====== Data extracts

Definition domain_infos (userID : Z) (r : db) : list UserDomainInfo :=
  (λ '(ud, dom), mkInfo (ud_domain ud) (dom_Name dom) (ud_is_default ud)) <$> join_domains userID r.
Lemma GetUserDomainInfos_answers userID : answers Permission.ErrDB (GetUserDomainInfos userID) (λ r, Ok (domain_infos userID r)).
Proof. apply answers_query. Qed.
Lemma domain_infos_member userID d i : i ∈ domain_infos userID (rbac d) → member d userID (DomainID i).
Proof.
  intros ([ud dom] & -> & Hin)%list_elem_of_fmap. unfold join_domains in Hin.
  apply list_elem_of_bind in Hin as (ud' & Hin & [Hud Hu%Z.eqb_eq]%elem_of_where).
  apply list_elem_of_bind in Hin as (dom' & [= <- <-]%list_elem_of_singleton & _). by exists ud.
Qed.

(** The domain a session starts in, whatever fails, is one of the user's. *)
Lemma start_domain_sound userID d fs :
  ∃ i infos fs', start_domain userID d fs = ((i, infos), (d, fs')) ∧ (i = 0 ∨ member d userID i).
Proof.
  unfold start_domain. rewrite run_bind.
  destruct (perm_sound _ _ _ d fs (GetUserDomainInfos_answers userID)) as (fs1 & H1).
  assert (∃ infos, perm (GetUserDomainInfos userID) d fs = (infos, (d, fs1)) ∧
                   match or_nil infos with i :: _ => member d userID (DomainID i) | [] => True end) as (infos & -> & Hi).
  { destruct H1 as [->| ->]; eexists; (split; [done|]); [|done]. simpl.
    destruct (domain_infos userID (rbac d)) as [|i l] eqn:E; [done|]. apply domain_infos_member. rewrite E. by left. }
  rewrite run_bind. destruct (perm_sound _ _ _ d fs1 (GetUserDefaultDomain_answers userID)) as (fs2 & H2).
  assert (∃ r, perm (GetUserDefaultDomain userID) d fs1 = (r, (d, fs2)) ∧
               ∀ i, r = Ok i → i = 0 ∨ member d userID i) as (r & -> & Hr).
  { destruct H2 as [->| ->]; eexists; (split; [done|]); [|done]. intros i [= <-]. apply default_domain_member. }
  eexists _, _, _. split; [done|]. destruct r as [i|e]; simpl.
  - destruct (0 <? i); [by apply Hr|]. destruct (or_nil infos); [by left|by right].
  - destruct (or_nil infos); [by left|by right].
Qed.
Lemma start_domain_run userID d :
  start_domain userID d [] =
    ((if 0 <? default_domain userID (rbac d) then default_domain userID (rbac d)
      else match domain_infos userID (rbac d) with i :: _ => DomainID i | [] => 0 end, domain_infos userID (rbac d)), (d, [])).
Proof.
  unfold start_domain. rewrite run_bind, (run_perm _ _ _ d (GetUserDomainInfos_answers userID)), run_bind,
    (run_perm _ _ _ d (GetUserDefaultDomain_answers userID)). done.
Qed.
End runs.
(* ===== verification/Access.v ===== *)
(** * Access to data sources and webhooks

    [src/scheduler/internal/datasource/permission.go], the permission part of
    [src/scheduler/internal/datasource/service.go] and
    [src/scheduler/internal/service/instance_permission.go]: permission types
    and what they include, grants to users and roles, and the checks.

    The state adds tables to those of [Permission], whose queries are used
    through [rbac_call].  Go ranges over a map in any order; the permission
    types are listed in one order here, and only ever used as a set ([IN]).
    [bdopsflow_datasource_permissions] and [bdopsflow_webhook_permissions] have
    the same columns.  A [granted_at] is a time in nanoseconds. *)
From S2P Require Import Prelude Sql Permission.

(** ** Tables *)

(** [model.Datasource]; [ds_Password] is stored encrypted. *)
Record Datasource : Type := mkDatasource {
  ds_ID : Z; ds_Name : string; Type_ : string; Host : string; Port : Z; Path : string; Database : string;
  Username : string; ds_Password : string; AuthType : string; ConnectionMode : string; ZkHosts : string;
  ZkPath : string; RqliteHosts : string; Config : string; ds_Description : string; ds_DomainID : Z;
  IsEnabled : bool; AllowWriteSQL : bool; TestStatus : string; LastTestAt : option Z;
  ds_CreatedBy : option Z; ds_UpdatedBy : option Z; ds_CreatedAt : Z; ds_UpdatedAt : Z;
}.

(** The columns of a webhook the checks read. *)
Record owned : Type := mkOwned { o_ID : Z; o_DomainID : Z; o_CreatedBy : option Z }.

Record Grant : Type := mkGrant {
  g_ID : Z; g_instance : Z; g_role : option Z; g_user : option Z; g_type : string;
  g_by : option Z; g_at : Z;
}.

Record idb : Type := mkIdb {
  rbac : db;
  datasources : table Datasource;
  ds_grants : table Grant;
  webhooks : table owned;
  wh_grants : table Grant;
}.

Inductive error : Type :=
| ErrDB
| ErrPermissionServiceError
| ErrInstancePermissionDenied
| ErrGranteeRequired
| ErrInvalidPermissionType
| ErrPermissionNotFound
| ErrDatasourceNotFound
| ErrDatasourceNameExists
| ErrConnect
| ErrSavedSQLNotFound.

#[export] Instance Grant_eq_dec : EqDecision Grant.
Proof. solve_decision. Defined.

Implicit Types d : idb.

Definition set_datasources (f : table Datasource → table Datasource) d : idb :=
  mkIdb (rbac d) (f (datasources d)) (ds_grants d) (webhooks d) (wh_grants d).
Definition set_ds_grants (f : table Grant → table Grant) d : idb :=
  mkIdb (rbac d) (datasources d) (f (ds_grants d)) (webhooks d) (wh_grants d).
Definition set_wh_grants (f : table Grant → table Grant) d : idb :=
  mkIdb (rbac d) (datasources d) (ds_grants d) (webhooks d) (f (wh_grants d)).

Definition select {A} (f : idb → A) : M idb (result error A) := or_err ErrDB (query f).

(** A query of the permission service. *)
Definition rbac_call {A} (m : M db (result Permission.error A)) : M idb (result error A) :=
  r ← zoom rbac (λ r d, mkIdb r (datasources d) (ds_grants d) (webhooks d) (wh_grants d)) m;
  mret match r with Ok a => Ok a | Err _ => Err ErrDB end.

(** ** Permission types *)

Definition permissionIncludes : list (string * list string) :=
  [("read", []); ("query", ["read"]); ("download", ["query"; "read"]);
   ("update", ["download"; "query"; "read"]); ("delete", []);
   ("manage", ["update"; "download"; "query"; "read"; "delete"])].
Definition validPermissionTypes : list string := ["read"; "query"; "download"; "update"; "delete"; "manage"].
Definition webhookPermissionIncludes : list (string * list string) :=
  [("read", []); ("trigger", ["read"]); ("update", ["read"]); ("delete", []);
   ("manage", ["update"; "read"; "delete"; "trigger"])].

Fixpoint assoc {A} (k : string) (l : list (string * A)) : option A :=
  match l with
  | [] => None
  | (k', a) :: l => if bool_decide (k = k') then Some a else assoc k l
  end.

Definition IsValidPermissionType (permType : string) : bool := in_list permType validPermissionTypes.

Definition GetIncludedPermissions (permType : string) : list string :=
  match assoc permType permissionIncludes with None => [] | Some included => permType :: included end.

(** The loop over the map. *)
Definition includers (includes : list (string * list string)) (permType : string) : list string :=
  fst <$> where_ (λ '(pt, incs), bool_decide (pt = permType) || in_list permType incs) includes.

Definition GetEffectivePermissions (permType : string) : list string :=
  if negb (IsValidPermissionType permType) then [permType] else includers permissionIncludes permType.

Definition getWebhookEffectivePermissions (permType : string) : list string :=
  match includers webhookPermissionIncludes permType with [] => [permType] | result => result end.

Definition permissionWeight : list (string * Z) :=
  [("manage", 100); ("update", 50); ("download", 40); ("query", 30); ("read", 20); ("delete", 10)].
Definition highestPermission (a b : string) : string :=
  match assoc a permissionWeight, assoc b permissionWeight with
  | None, _ => b
  | _, None => a
  | Some wa, Some wb => if wb <=? wa then a else b
  end.

(** ** The checks *)

(** [user_id = ? OR role_id IN (SELECT ur.role_id ... WHERE ur.user_id = ?)] *)
Definition granted_to (userID : Z) (r : db) (g : Grant) : bool :=
  bool_decide (g_user g = Some userID) ||
  match g_role g with Some role => in_list role (role_ids_of userID r) | None => false end.

Definition grant_matches (userID instance : Z) (types : list string) (r : db) (g : Grant) : bool :=
  (g_instance g =? instance) && granted_to userID r g && in_list (g_type g) types.

(** What [HasDatasourcePermission] and [HasWebhookPermission] do, each with
    its tables, its types and what a domain administrator may do. *)
Definition has_permission (domain_of : Z → idb → option Z) (created_by : Z → idb → option Z)
    (grants : idb → table Grant) (bypass effective : list string)
    (userID instance : Z) (permissionType : string) : M idb (result error bool) :=
  isAdmin ←? rbac_call (IsSystemAdmin userID);
  if (isAdmin : bool) then mret (Ok true)
  else
    row ←? select (domain_of instance);
    match row with
    | None => mret (Err ErrInstancePermissionDenied)
    | Some domainID =>
        isDomainAdmin ←? rbac_call (IsDomainAdmin userID domainID);
        if (isDomainAdmin : bool) && in_list permissionType bypass then mret (Ok true)
        else
          createdBy ←? select (created_by instance);
          if bool_decide (createdBy = Some userID) then mret (Ok true)
          else
            n ←? select (λ d, count (grant_matches userID instance effective (rbac d)) (rows (grants d)));
            mret (Ok (0 <? n))
    end.

Definition ds_row (id : Z) d : option Datasource := head (where_ (λ r, ds_ID r =? id) (rows (datasources d))).
Definition wh_row (id : Z) d : option owned := head (where_ (λ r, o_ID r =? id) (rows (webhooks d))).

(** A missing creator reads as 0. *)
Definition HasDatasourcePermission (userID datasourceID : Z) (permissionType : string) :
    M idb (result error bool) :=
  has_permission (λ id d, ds_DomainID <$> ds_row id d) (λ id d, (λ r, default 0 (ds_CreatedBy r)) <$> ds_row id d)
    ds_grants ["read"; "query"] (GetEffectivePermissions permissionType) userID datasourceID permissionType.

Definition HasWebhookPermission (userID webhookID : Z) (permissionType : string) :
    M idb (result error bool) :=
  has_permission (λ id d, o_DomainID <$> wh_row id d) (λ id d, (λ r, default 0 (o_CreatedBy r)) <$> wh_row id d)
    wh_grants ["read"] (getWebhookEffectivePermissions permissionType) userID webhookID permissionType.

(** The check of the data-source service: grants only. *)
Definition CheckPermission (userID datasourceID : Z) (permType : string) : M idb (result error bool) :=
  let effectivePerms := GetEffectivePermissions permType in
  let effectivePerms := match effectivePerms with [] => [permType] | _ => effectivePerms end in
  n ←? or_err ErrPermissionServiceError (query (λ d, count (λ g,
         bool_decide (g_user g = Some userID) && (g_instance g =? datasourceID) &&
         in_list (g_type g) effectivePerms) (rows (ds_grants d))));
  if 0 <? n then mret (Ok true)
  else
    n ←? or_err ErrPermissionServiceError (query (λ d, count (λ '(g, ur),
           (ur_user ur =? userID) && (g_instance g =? datasourceID) && in_list (g_type g) effectivePerms)
         (g ← rows (ds_grants d);
          ur ← where_ (λ ur, bool_decide (g_role g = Some (ur_role ur))) (rows (user_roles (rbac d)));
          [(g, ur)])));
    mret (Ok (0 <? n)).

Definition GetUserDatasourceIDs (userID : Z) (permissionType : string) : M idb (result error (list Z)) :=
  ids ←? select (λ d, remove_dups (g_instance <$> where_ (λ g, granted_to userID (rbac d) g &&
           in_list (g_type g) (GetEffectivePermissions permissionType)) (rows (ds_grants d))));
  mret (Ok (where_ (λ id, 0 <? id) ids)).
(* ===== verification/DatasourceService.v ===== *)
(** * The data-source service

    [src/scheduler/internal/datasource/service.go] but for its permission part
    ([Access]): data sources with their encrypted passwords, the history of
    queries, and saved queries.

    The nonce of an encryption is an argument.  [text] is
    [Format(time.RFC3339Nano)]: the history compares the texts of times.
    [removed] lists the calls of [Manager.RemoveDatasource], and [test] is
    [Manager.TestConnection].  The names of users a list shows are left out, and
    an execution time, a floating-point number, is only carried along. *)
From Stdlib Require Import Ascii.
From S2P Require Import Prelude Crypto Sql Permission Access.

Record QueryHistory : Type := mkHistory {
  h_ID : Z; QueryID : string; h_DatasourceID : option Z; DatasourceName : string; h_SQLText : string;
  h_Database : string; ExecutionTime : string; RowCount : Z; h_Status : string; ErrorMessage : string;
  ExecutedBy : option Z; h_DomainID : Z; h_CreatedAt : string;
}.

Record SavedSQL : Type := mkSaved {
  s_ID : Z; s_Name : string; s_DatasourceID : Z; s_Database : string; s_SQLText : string; s_Description : string;
  s_CreatedBy : option Z; s_UpdatedBy : option Z; s_DomainID : Z; IsPublic : bool; s_CreatedAt : Z; s_UpdatedAt : Z;
}.

Record ddb : Type := mkDdb {
  acc : idb;
  histories : table QueryHistory;
  saved : table SavedSQL;
  removed : list Z;
}.

Implicit Types d : ddb.

Definition set_acc (f : idb → idb) d : ddb := mkDdb (f (acc d)) (histories d) (saved d) (removed d).
Definition set_histories (f : table QueryHistory → table QueryHistory) d : ddb :=
  mkDdb (acc d) (f (histories d)) (saved d) (removed d).
Definition set_saved (f : table SavedSQL → table SavedSQL) d : ddb :=
  mkDdb (acc d) (histories d) (f (saved d)) (removed d).
Definition RemoveDatasource (id : Z) : M ddb unit :=
  modify (λ d, mkDdb (acc d) (histories d) (saved d) (removed d ++ [id])).

Definition select {A} (f : ddb → A) : M ddb (result error A) := or_err ErrDB (query f).
Definition write (f : ddb → ddb) : M ddb (result error unit) := or_err ErrDB (exec f).
Definition write_checked {A} (f : ddb → option (A * ddb)) : M ddb (result error A) := or_err ErrDB (exec_checked f).

Definition sources d : list Datasource := rows (datasources (acc d)).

============

Repeat every line exactly, starting with the first line of the entries, and stop once the line containing "- destruct (0" has been given.

Definition domain_infos (userID : Z) (r : db) : list UserDomainInfo :=
  (λ '(ud, dom), mkInfo (ud_domain ud) (dom_Name dom) (ud_is_default ud)) <$> join_domains userID r.
Lemma GetUserDomainInfos_answers userID : answers Permission.ErrDB (GetUserDomainInfos userID) (λ r, Ok (domain_infos userID r)).
Proof. apply answers_query. Qed.
Lemma domain_infos_member userID d i : i ∈ domain_infos userID (rbac d) → member d userID (DomainID i).
Proof.
  intros ([ud dom] & -> & Hin)%list_elem_of_fmap. unfold join_domains in Hin.
  apply list_elem_of_bind in Hin as (ud' & Hin & [Hud Hu%Z.eqb_eq]%elem_of_where).
  apply list_elem_of_bind in Hin as (dom' & [= <- <-]%list_elem_of_singleton & _). by exists ud.
Qed.

(** The domain a session starts in, whatever fails, is one of the user's. *)
Lemma start_domain_sound userID d fs :
  ∃ i infos fs', start_domain userID d fs = ((i, infos), (d, fs')) ∧ (i = 0 ∨ member d userID i).
Proof.
  unfold start_domain. rewrite run_bind.
  destruct (perm_sound _ _ _ d fs (GetUserDomainInfos_answers userID)) as (fs1 & H1).
  assert (∃ infos, perm (GetUserDomainInfos userID) d fs = (infos, (d, fs1)) ∧
                   match or_nil infos with i :: _ => member d userID (DomainID i) | [] => True end) as (infos & -> & Hi).
  { destruct H1 as [->| ->]; eexists; (split; [done|]); [|done]. simpl.
    destruct (domain_infos userID (rbac d)) as [|i l] eqn:E; [done|]. apply domain_infos_member. rewrite E. by left. }
  rewrite run_bind. destruct (perm_sound _ _ _ d fs1 (GetUserDefaultDomain_answers userID)) as (fs2 & H2).
  assert (∃ r, perm (GetUserDefaultDomain userID) d fs1 = (r, (d, fs2)) ∧
               ∀ i, r = Ok i → i = 0 ∨ member d userID i) as (r & -> & Hr).
  { destruct H2 as [->| ->]; eexists; (split; [done|]); [|done]. intros i [= <-]. apply default_domain_member. }
  eexists _, _, _. split; [done|]. destruct r as [i|e]; simpl.
  - destruct (0 <? i); [by apply Hr|]. destruct (or_nil infos); [by left|by right].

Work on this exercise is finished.